Saat sudah duduk di ranjang aku mikir, kenapa Mbak Seva tiba-tiba aja mau bawa aku ke tempatnya, ya? Apa ada sesuatu yang terjadi? Tapi bukannya aku nggak mau ikut dia, cuma ya ... Gimana, aku nggak mau setiap hari lihat muka Pak Abhi dan seperti kata orang, kita cinta karena terbiasa, aku nggak mau intensitas pertemuan ku dengan ayah si bayi bisa menimbulkan perasaan-perasaan yang akan menyusahkan aku di kemudian hari.

Lagi pula, aku tinggal di sini saja, yang notabene sebelumnya Pak Abhi enggan ke sini, dia bisa setiap hari datang atau bahkan menginap di sini. Apalagi kalau aku ikut dia dan istrinya.

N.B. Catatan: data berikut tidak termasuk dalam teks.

Lemma shouldOpenInNewTab_navigationLocks c n e :
  navigationLocks (exec (shouldOpenInNewTab URL_new c n) e) = navigationLocks e.
Proof. apply shouldOpenInNewTab_same_but_log. Qed.

Lemma shouldOpenInNewTab_lastNavigationAttempts c n e :
  lastNavigationAttempts (exec (shouldOpenInNewTab URL_new c n) e)
  = lastNavigationAttempts e.
Proof. apply shouldOpenInNewTab_same_but_log. Qed.

Lemma shouldOpenInNewTab_pinnedUrls c n e :
  pinnedUrls (storage (exec (shouldOpenInNewTab URL_new c n) e))
  = pinnedUrls (storage e).
Proof. apply shouldOpenInNewTab_same_but_log. Qed.

Hint Rewrite shouldOpenInNewTab_pinnedTabs shouldOpenInNewTab_navigationLocks
  shouldOpenInNewTab_lastNavigationAttempts shouldOpenInNewTab_pinnedUrls : ext.

Ltac case_if :=
  match goal with
  | |- context [if ?c then _ else _] => destruct c eqn:?
  end.

Ltac segments :=
  unfold complete, fail; unfold leave; unfold release;
  repeat (fields; try case_if).

(** The first segment: skipped when the lock is held; otherwise it takes
    the lock, and either suspends on [browser.tabs.get] or gives the lock
    back. *)
Lemma onBeforeNavigate_locked details e :
  locked e (d_tabId details) ->
  onBeforeNavigate details e
  = (None, exec (debugLog "Navigation already in progress, skipping:") e).
Proof.
  unfold locked, onBeforeNavigate. intros L.
  rewrite run_pair. fields. rewrite L. fields. reflexivity.
Qed.
(** * imagen.transferfn.sheetTF: the [Convolve] transfer function

    A shallow embedding of [Convolve] (src/imagen/transferfn/sheetTF.py).

    Python objects live in a store indexed by references; an ndarray
    argument is a reference into that store, so in-place mutation and
    aliasing are explicit.  NumPy's element arithmetic is an interface
    ([NumPy]) with two instances: exact arithmetic over the reals and
    the complex numbers, where the discrete Fourier transform is the
    documented double sum, and IEEE-754 binary64, where the division
    and the addition are those of [SpecFloat]. *)

From Stdlib Require Import Reals Lra Lia ZArith List Bool.
From Stdlib Require Import Floats.SpecFloat.
From stdpp Require Import gmap strings.

Set Implicit Arguments.

(** ** Python outcomes *)

(** The exceptions this module can raise or let through. *)
Inductive exn : Type :=
| Exception (msg : string)   (* raise Exception(msg) *)
| ValueError                 (* numpy: empty FFT input, shapes that do not broadcast *)
| IndexError                 (* numpy: fft2 of an object without two axes *)
| TypeError                  (* a reference that is not an ndarray *)
| AttributeError             (* an attribute the object does not have *)
| KeyError (key : string)    (* kwargs[key] on a missing key *)
| InitializationError.       (* TransferFn.initialize without its inputs *)

Inductive result (A : Type) : Type :=
| Return (a : A)
| Raise (e : exn).
Arguments Return {A} a.
Arguments Raise {A} e.

Definition bind {A B} (m : result A) (f : A -> result B) : result B :=
  match m with
  | Return a => f a
  | Raise e => Raise e
  end.
(** * USSD platform: sessions, their reaper, the engine and the admin pages

    The repository ships the PostgreSQL schema of the platform
    ([db/init]: tables, seed services and the PL/pgSQL function
    [end_inactive_sessions]) and the React administration pages
    ([Sessions.js], [Services.js]).  They are embedded here as they are
    written.  The session engine itself (the API behind [/ussd]) is not
    part of the sources; where a property is about it, it is modelled
    from the specification, over the tables of the schema, and every
    such definition says so. *)

From Stdlib Require Import ZArith List Ascii String Bool Lia.
From stdpp Require Import base list strings gmap.

Local Open Scope Z_scope.

(** ** JSON values

    [menu_structure] and [session_data] are JSONB columns, and the admin
    pages hold services and sessions as JavaScript objects.  An object is
    an association list: key order is the insertion order, as in
    JavaScript. *)

#[local] Unset Elimination Schemes.
Inductive json : Type :=
| JNull
| JBool (b : bool)
| JNum (m e : Z)   (* the number m * 10^e *)
| JStr (s : string)
| JArr (items : list json)
| JObj (fields : list (string * json)).
#[local] Set Elimination Schemes.

(** ** SQL values: NULL and three-valued logic *)

Module Sql.

(** A nullable column or expression: [None] is NULL. *)
Definition nullable (A : Type) := option A.

(** [TIMESTAMP WITH TIME ZONE]: microseconds since the epoch, without
    the bounds of the type. *)
Definition timestamptz := Z.

(** [INTERVAL '1 minute'], in microseconds. *)
Definition minute : Z := 60000000.

(** [a * b] on nullable numbers: NULL if either side is. *)
Definition times (a b : nullable Z) : nullable Z :=
  match a, b with
  | Some x, Some y => Some (x * y)
  | _, _ => None
  end.

(** [a - b]. *)
Definition minus (a b : nullable Z) : nullable Z :=
  match a, b with
  | Some x, Some y => Some (x - y)
  | _, _ => None
  end.

(** [a < b]: unknown when either side is NULL. *)
Definition lt (a b : nullable Z) : nullable bool :=
  match a, b with
  | Some x, Some y => Some (x <? y)
  | _, _ => None
  end.

(** [a = b] on booleans. *)
Definition eqb (a b : nullable bool) : nullable bool :=
  match a, b with
  | Some x, Some y => Some (Bool.eqb x y)
  | _, _ => None
  end.

(** [a AND b]: false wins over unknown. *)
Definition and (a b : nullable bool) : nullable bool :=
  match a, b with
  | Some false, _ | _, Some false => Some false
  | Some true, Some true => Some true
  | _, _ => None
  end.
Lemma registered_rule_not_in_call_service_witness :
  let turndown : Service → str → store → outcome str := λ _ html _, Return html in
  let format : store → val → str := λ _ _, [] in
  let self := {| service := {| options := 1%positive; rules := 2%positive |} |} in
  let kwargs : gmap string val := {[ "headingStyle" := VStr "setext" ]} in
  let σ : store :=
    {[ 1%positive := ODict ∅; 2%positive := ORegistry default_rules ]} in
  ∃ rs' temp_service html' σ',
    (_ ← register_rule self "custom" (CustomRule 0) None;
     convert_html turndown format self (py "<p>x</p>") kwargs) σ
    = (turndown temp_service html' σ', σ')
    ∧ σ' !! rules (service self) = Some (ORegistry rs')
    ∧ ("custom", CustomRule 0) ∈ rs'
    ∧ σ' !! rules temp_service = Some (ORegistry default_rules)
    ∧ ("custom", CustomRule 0) ∉ default_rules.
Proof.
  intros turndown format self kwargs σ.
  apply (registered_rule_not_in_call_service turndown format self "custom" 0
           None (py "<p>x</p>") kwargs ∅ default_rules σ).
  - reflexivity.
  - reflexivity.
  - vm_compute. discriminate.
Defined.



(** ** Further properties of [Html2MarkdownService._preprocess] *)

Section tree_more.

Lemma decompose_all ids D soup :
  fold_left (λ soup i, decompose i soup) ids (flat_map (erase D) soup)
  = flat_map (erase (D ++ ids)) soup.
Proof.
  revert D. induction ids as [|i ids IH]; intros D; cbn [fold_left].
  - by rewrite app_nil_r.
  - rewrite decompose_erase, IH. by rewrite <- app_assoc.
Qed.

(** Removing the nodes that satisfy [p] by their identities. *)
Lemma erase_where_node p D n :
  (∀ m, m ∈ descendants n → node_id m ∈ D ↔ p m = true) →
  erase D n = remove_where p n.
Proof.
  induction n as [j name attrs contents IH|j s|j s] using Node_forall_ind;
    intros Hd.
  - pose proof (Hd (Tag j name attrs contents)) as Hn.
    rewrite descendants_eq in Hn. specialize (Hn ltac:(set_solver)).
    cbn [remove_where]. destruct (p _) eqn:Hp.
    + apply erase_member. by apply Hn.
    + rewrite erase_fresh by (rewrite Hn; done). cbn [erase_below].
      do 2 f_equal.
      assert (∀ m, m ∈ flat_map descendants contents →
                   node_id m ∈ D ↔ p m = true) as Hc.
      { intros m Hm. apply Hd. rewrite descendants_eq. set_solver. }
      clear Hd Hn Hp.
      induction IH as [|c contents Hc' _ IHc]; [done|].
      cbn [flat_map] in *. rewrite Hc', IHc; [done|..];
        intros m Hm; apply Hc; set_solver.
  - pose proof (Hd (NavigableString j s) ltac:(set_solver)) as Hn.
    cbn [remove_where]. destruct (p _) eqn:Hp.
    + apply erase_member. by apply Hn.
    + apply erase_fresh. rewrite Hn. done.
  - pose proof (Hd (Comment j s) ltac:(set_solver)) as Hn.
    cbn [remove_where]. destruct (p _) eqn:Hp.
    + apply erase_member. by apply Hn.
    + apply erase_fresh. rewrite Hn. done.
Qed.

Lemma erase_where p D soup :
  (∀ m, m ∈ flat_map descendants soup → node_id m ∈ D ↔ p m = true) →
  flat_map (erase D) soup = flat_map (remove_where p) soup.
Proof.
  induction soup as [|c soup IH]; intros Hd; [done|].
  cbn [flat_map] in *. rewrite (erase_where_node p), IH; [done|..];
    intros m Hm; apply Hd; set_solver.
Qed.

(** A loop that decomposes the nodes [find_all] gives removes the nodes
    that match. *)
Lemma decompose_found p soup :
  NoDup (node_id <$> flat_map descendants soup) →
  fold_left (λ soup i, decompose i soup) (find_all p soup) soup
  = flat_map (remove_where p) soup.
Proof.
  intros Hnd. rewrite <- (erase_nil soup) at 2.
  rewrite decompose_all, app_nil_l. apply erase_where. intros m Hm.
  unfold find_all. rewrite list_elem_of_fmap. split.
  - intros (m' & Heq & Hm'). apply list_elem_of_filter in Hm' as [Hp Hm'].
    symmetry in Heq.
    by rewrite <- (NoDup_fmap_same node_id _ m' m Hnd Hm' Hm Heq).
  - intros Hp. exists m. split; [done|]. by apply list_elem_of_filter.
Qed.

(** What is left has identities that were there, in the same order. *)
Lemma remove_where_ids_node p n :
  node_id <$> flat_map descendants (remove_where p n)
  `sublist_of` node_id <$> descendants n.
Proof.
  induction n as [j name attrs contents IH|j s|j s] using Node_forall_ind;
    cbn [remove_where]; destruct (p _); try apply sublist_nil_l;
    cbn [flat_map]; rewrite app_nil_r; [|done..].
  rewrite !descendants_eq. cbn [contents_of]. rewrite !fmap_cons.
  apply sublist_skip.
  induction IH as [|c contents Hc _ IHc]; [done|].
  cbn [flat_map]. rewrite flat_map_app, !fmap_app. by apply sublist_app.
Qed.

Lemma remove_where_ids p soup :
  node_id <$> flat_map descendants (flat_map (remove_where p) soup)
  `sublist_of` node_id <$> flat_map descendants soup.
Proof.
  induction soup as [|c soup IH]; [done|].
  cbn [flat_map]. rewrite flat_map_app, !fmap_app.
  apply sublist_app; [apply remove_where_ids_node|done].
Qed.

Lemma remove_where_NoDup p soup :
  NoDup (node_id <$> flat_map descendants soup) →
  NoDup (node_id <$> flat_map descendants (flat_map (remove_where p) soup)).
Proof. intros Hnd. eapply sublist_NoDup; [exact Hnd|apply remove_where_ids]. Qed.

(** Two removals, one after the other, are one removal. *)
Lemma remove_where_twice_node p q n :
  ignores_contents q →
  flat_map (remove_where q) (remove_where p n)
  = remove_where (λ m, p m || q m) n.
Proof.
  intros Hq.
  induction n as [j name attrs contents IH|j s|j s] using Node_forall_ind;
    cbn [remove_where]; destruct (p _) eqn:Hp; cbn [orb flat_map]; try done.
  - rewrite app_nil_r. cbn [remove_where].
    rewrite (Hq j name attrs _ contents).
    destruct (q _); [done|]. do 2 f_equal. clear Hp.
    induction IH as [|c contents Hc _ IHc]; [done|].
    cbn [flat_map]. by rewrite flat_map_app, Hc, IHc.
  - rewrite app_nil_r. cbn [remove_where]. by destruct (q _).
  - rewrite app_nil_r. cbn [remove_where]. by destruct (q _).
Qed.

Lemma remove_where_twice p q soup :
  ignores_contents q →
  flat_map (remove_where q) (flat_map (remove_where p) soup)
  = flat_map (remove_where (λ m, p m || q m)) soup.
Proof.
  intros Hq. induction soup as [|c soup IH]; [done|].
  cbn [flat_map]. by rewrite flat_map_app, remove_where_twice_node, IH.
Qed.
(** * selenium-respectful: the rate-limited webdriver wrapper

    A shallow embedding of [selenium_respectful/respectful_webdriver.py]
    (class [RespectfulWebdriver]) together with the fragments of Python and
    of Redis that the class relies on, followed by the properties of the
    realm registry, the request ledger, the admission controller and the
    blocking wait loop. *)

From Stdlib Require Import ZArith String Ascii List Lia DecimalString DecimalZ.
From stdpp Require Import base option strings gmap.

Local Open Scope string_scope.
Local Open Scope Z_scope.

(** ** Python values and exceptions *)

Module Py.

(** The values that callers hand to the wrapper as keyword arguments.  A
    float is kept as its [repr]. *)
Inductive value : Type :=
  | PyNone
  | PyBool (b : bool)
  | PyInt (z : Z)
  | PyFloat (repr : string)
  | PyStr (s : string).

(** Modelled from the spec: the module [selenium_respectful/exceptions.py]
    is not part of the sources at hand.  The two classes imported from it,
    [SeleniumRespectfulError] and [SeleniumRespectfulRateLimitedError], carry
    a message; the rate-limited class is the only one the wait loop absorbs
    and it is not an ancestor of the plain one.  The remaining constructors
    are the built-in and third-party exceptions that the modelled statements
    can raise. *)
Inductive exn : Type :=
  | SeleniumRespectfulError (msg : string)
  | SeleniumRespectfulRateLimitedError (msg : string)
  | KeyError (key : string)
  | ValueError (msg : string)
  | TypeError (msg : string)
  | IndexError (msg : string)
  | AttributeError (msg : string)
  | ResponseError (msg : string)
  | WebDriverException (msg : string)
  | UnicodeDecodeError (msg : string).

(** A computation either returns or raises. *)
Inductive result (A : Type) : Type :=
  | Return (a : A)
  | Raise (e : exn).
Arguments Return {A} a.
Arguments Raise {A} e.

Definition bind {A B : Type} (m : result A) (k : A -> result B) : result B :=
  match m with
  | Return a => k a
  | Raise e => Raise e
  end.

(** [type(v) == int]: exact type equality, so [bool] does not qualify. *)
Definition type_is_int (v : value) : bool :=
  match v with
  | PyInt _ => true
  | _ => false
  end.

(** [str(True)] is ["True"]; [str(10)] is ["10"]. *)
Definition str (v : value) : string :=
  match v with
  | PyNone => "None"
  | PyBool true => "True"
  | PyBool false => "False"
  | PyInt z => NilZero.string_of_int (Z.to_int z)
  | PyFloat r => r
  | PyStr s => s
  end.

(** ASCII whitespace, as removed by [str.strip()]. *)
Definition is_space (c : ascii) : bool :=
  match nat_of_ascii c with
  | 9%nat | 10%nat | 11%nat | 12%nat | 13%nat | 32%nat => true
  | 28%nat | 29%nat | 30%nat | 31%nat => true
  | _ => false
  end.

Fixpoint lstrip (s : string) : string :=
  match s with
  | String c r => if is_space c then lstrip r else s
  | EmptyString => EmptyString
  end.

(** [rstrip] drops the trailing run of whitespace. *)
Fixpoint rstrip (s : string) : string :=
  match s with
  | EmptyString => EmptyString
  | String c r =>
      match rstrip r with
      | EmptyString => if is_space c then EmptyString else String c EmptyString
      | r' => String c r'
      end
  end.

Definition strip (s : string) : string := rstrip (lstrip s).

(** [s.startswith(p)] *)
Fixpoint startswith (p s : string) : bool :=
  match p, s with
  | EmptyString, _ => true
  | String a p', String b s' => Ascii.eqb a b && startswith p' s'
  | String _ _, EmptyString => false
  end.

(** [s.split(sep)] for a one-character separator. *)
Fixpoint split (sep : ascii) (s : string) : list string :=
  match s with
  | EmptyString => EmptyString :: nil
  | String c r =>
      if Ascii.eqb c sep then EmptyString :: split sep r
      else match split sep r with
           | h :: t => String c h :: t
           | nil => String c EmptyString :: nil
           end
  end.

(** [sep.join(l)] *)
Fixpoint join (sep : string) (l : list string) : string :=
  match l with
  | nil => EmptyString
  | x :: nil => x
  | x :: r => x ++ sep ++ join sep r
  end.

(** *** [int(text)]

    A text is kept as its UTF-8 encoding, the form in which the server
    holds it, so [int] stands for [int(raw.decode("utf-8"))] as
    [realm_max_requests] and [realm_timespan] write it.  The definitions
    follow CPython 3 (3.6 and later, where digits may be grouped with
    underscores): the text is first brought to ASCII, every white space
    character beyond ASCII becoming a blank and every decimal digit of
    another script the ASCII digit of the same value, and the result is
    read as [PyLong_FromString] reads a literal in base 10.  The
    interpreter's configurable limit on the length of such a text
    ([sys.set_int_max_str_digits]) is taken to be off. *)

(** The payload of a continuation byte [10xxxxxx]. *)
Definition continuation (c : ascii) : option N :=
  let n := N_of_ascii c in
  if ((128 <=? n) && (n <? 192))%N then Some (n - 128)%N else None.

(** [str.isspace] beyond ASCII. *)
Definition unicode_space (cp : N) : bool :=
  existsb (N.eqb cp) (133 :: 160 :: 5760 :: 8232 :: 8233 :: 8239 :: 8287
                      :: 12288 :: nil)%N
  || ((8192 <=? cp) && (cp <=? 8202))%N.

(** The code points of the digit zero in the scripts that have decimal
    digits of their own (general category Nd, Unicode 14.0); the other nine
    digits of each script follow its zero. *)
Definition decimal_zeros : list N :=
  (1632 :: 1776 :: 1984 :: 2406 :: 2534 :: 2662 :: 2790 :: 2918 :: 3046
   :: 3174 :: 3302 :: 3430 :: 3558 :: 3664 :: 3792 :: 3872 :: 4160 :: 4240
   :: 6112 :: 6160 :: 6470 :: 6608 :: 6784 :: 6800 :: 6992 :: 7088 :: 7232
   :: 7248 :: 42528 :: 43216 :: 43264 :: 43472 :: 43504 :: 43600 :: 44016
   :: 65296 :: 66720 :: 68912 :: 69734 :: 69872 :: 69942 :: 70096 :: 70384
   :: 70736 :: 70864 :: 71248 :: 71360 :: 71472 :: 71904 :: 72016 :: 72784
   :: 73040 :: 73120 :: 92768 :: 92864 :: 93008 :: 120782 :: 120792
   :: 120802 :: 120812 :: 120822 :: 123200 :: 123632 :: 125264 :: 130032
   :: nil)%N.

(** [Py_UNICODE_TODECIMAL] beyond ASCII. *)
Definition unicode_decimal (cp : N) : option N :=
  match List.find (fun zero => (zero <=? cp) && (cp <? zero + 10))%N
                  decimal_zeros with
  | Some zero => Some (cp - zero)%N
  | None => None
  end.

(** What a character beyond ASCII becomes: a blank, an ASCII digit, or a
    question mark, which no literal contains. *)
Definition ascii_of_code_point (cp : N) : ascii :=
  if unicode_space cp then " "%char
  else match unicode_decimal cp with
       | Some d => ascii_of_N (48 + d)
       | None => "?"%char
       end.

(** [_PyUnicode_TransformDecimalAndSpaceToASCII], on the UTF-8 bytes of the
    text; [None] when the bytes encode no text (a stray continuation byte,
    an overlong form, a surrogate, a code point above U+10FFFF, a sequence
    cut short). *)
Fixpoint transform_decimal_and_space_to_ascii (s : string) : option string :=
  match s with
  | EmptyString => Some EmptyString
  | String a r =>
      let n := N_of_ascii a in
      if (n <? 128)%N then
        option_map (String a) (transform_decimal_and_space_to_ascii r)
      else if (n <? 194)%N then None
      else if (n <? 224)%N then
        match r with
        | String b r1 =>
            match continuation b with
            | Some y =>
                option_map
                  (String (ascii_of_code_point ((n - 192) * 64 + y)%N))
                  (transform_decimal_and_space_to_ascii r1)
            | None => None
            end
        | EmptyString => None
        end
      else if (n <? 240)%N then
        match r with
        | String b (String c r2) =>
            match continuation b, continuation c with
            | Some y, Some z =>
                let cp := ((n - 224) * 4096 + y * 64 + z)%N in
                if ((cp <? 2048) || ((55296 <=? cp) && (cp <=? 57343)))%N
                then None
                else option_map (String (ascii_of_code_point cp))
                       (transform_decimal_and_space_to_ascii r2)
            | _, _ => None
            end
        | _ => None
        end
      else if (n <? 245)%N then
        match r with
        | String b (String c (String d r3)) =>
            match continuation b, continuation c, continuation d with
            | Some y, Some z, Some u =>
                let cp := ((n - 240) * 262144 + y * 4096 + z * 64 + u)%N in
                if ((cp <? 65536) || (1114111 <? cp))%N then None
                else option_map (String (ascii_of_code_point cp))
                       (transform_decimal_and_space_to_ascii r3)
            | _, _, _ => None
            end
        | _ => None
        end
      else None
  end.

(** [Py_ISSPACE]: the white space of the C locale. *)
Definition Py_ISSPACE (c : ascii) : bool :=
  match nat_of_ascii c with
  | 9%nat | 10%nat | 11%nat | 12%nat | 13%nat | 32%nat => true
  | _ => false
  end.

Fixpoint skip_spaces (s : string) : string :=
  match s with
  | String c r => if Py_ISSPACE c then skip_spaces r else s
  | EmptyString => EmptyString
  end.

Definition is_digit (c : ascii) : bool :=
  let n := N_of_ascii c in ((48 <=? n) && (n <=? 57))%N.

(** The scan of [PyLong_FromString] over digits and underscores: the digits
    read and the text left; [None] for two underscores in a row and for an
    underscore that no digit follows.  [prev] says that the character just
    read was an underscore. *)
Fixpoint scan_digits (prev : bool) (s : string) : option (string * string) :=
  match s with
  | String c r =>
      if is_digit c then
        match scan_digits false r with
        | Some (ds, rest) => Some (String c ds, rest)
        | None => None
        end
      else if Ascii.eqb c "_" then
        if prev then None else scan_digits true r
      else if prev then None else Some (EmptyString, s)
  | EmptyString => if prev then None else Some (EmptyString, EmptyString)
  end.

Aku mendesah. Sepertinya memang aku nggak perlu terlibat dengan permasalahan mereka. Toh aku hanya perlu mengandung dan melahirkan, selesai sudah tugasku.

Tapi ... Mataku turun, tanganku bergerak mengusap perutku yang sudah menjembul. Usia kandunganku masih sebulan, tapi aku heran kenapa sudah sebesar ini.

Kalau nanti aku melahirkan dan anak ini diambil alih oleh Mbak Seva dan keluarga Subrata, apa itu artinya aku tidak boleh menemuinya lagi? Lalu dengan siapa aku hidup nanti?

Perasaanku dilanda sedih. Jantungku seperti dicabut paksa memikirkan bahwa aku akan dipisahkan oleh si bayi setelah dia lahir. Air mata menggenang saat aku sadar, mungkin saja selamanya bayi ini tidak akan diberi tahu, bahwa akulah wanita yang melahirkannya ke dunia, tapi tidak berhak dipanggil Ibu.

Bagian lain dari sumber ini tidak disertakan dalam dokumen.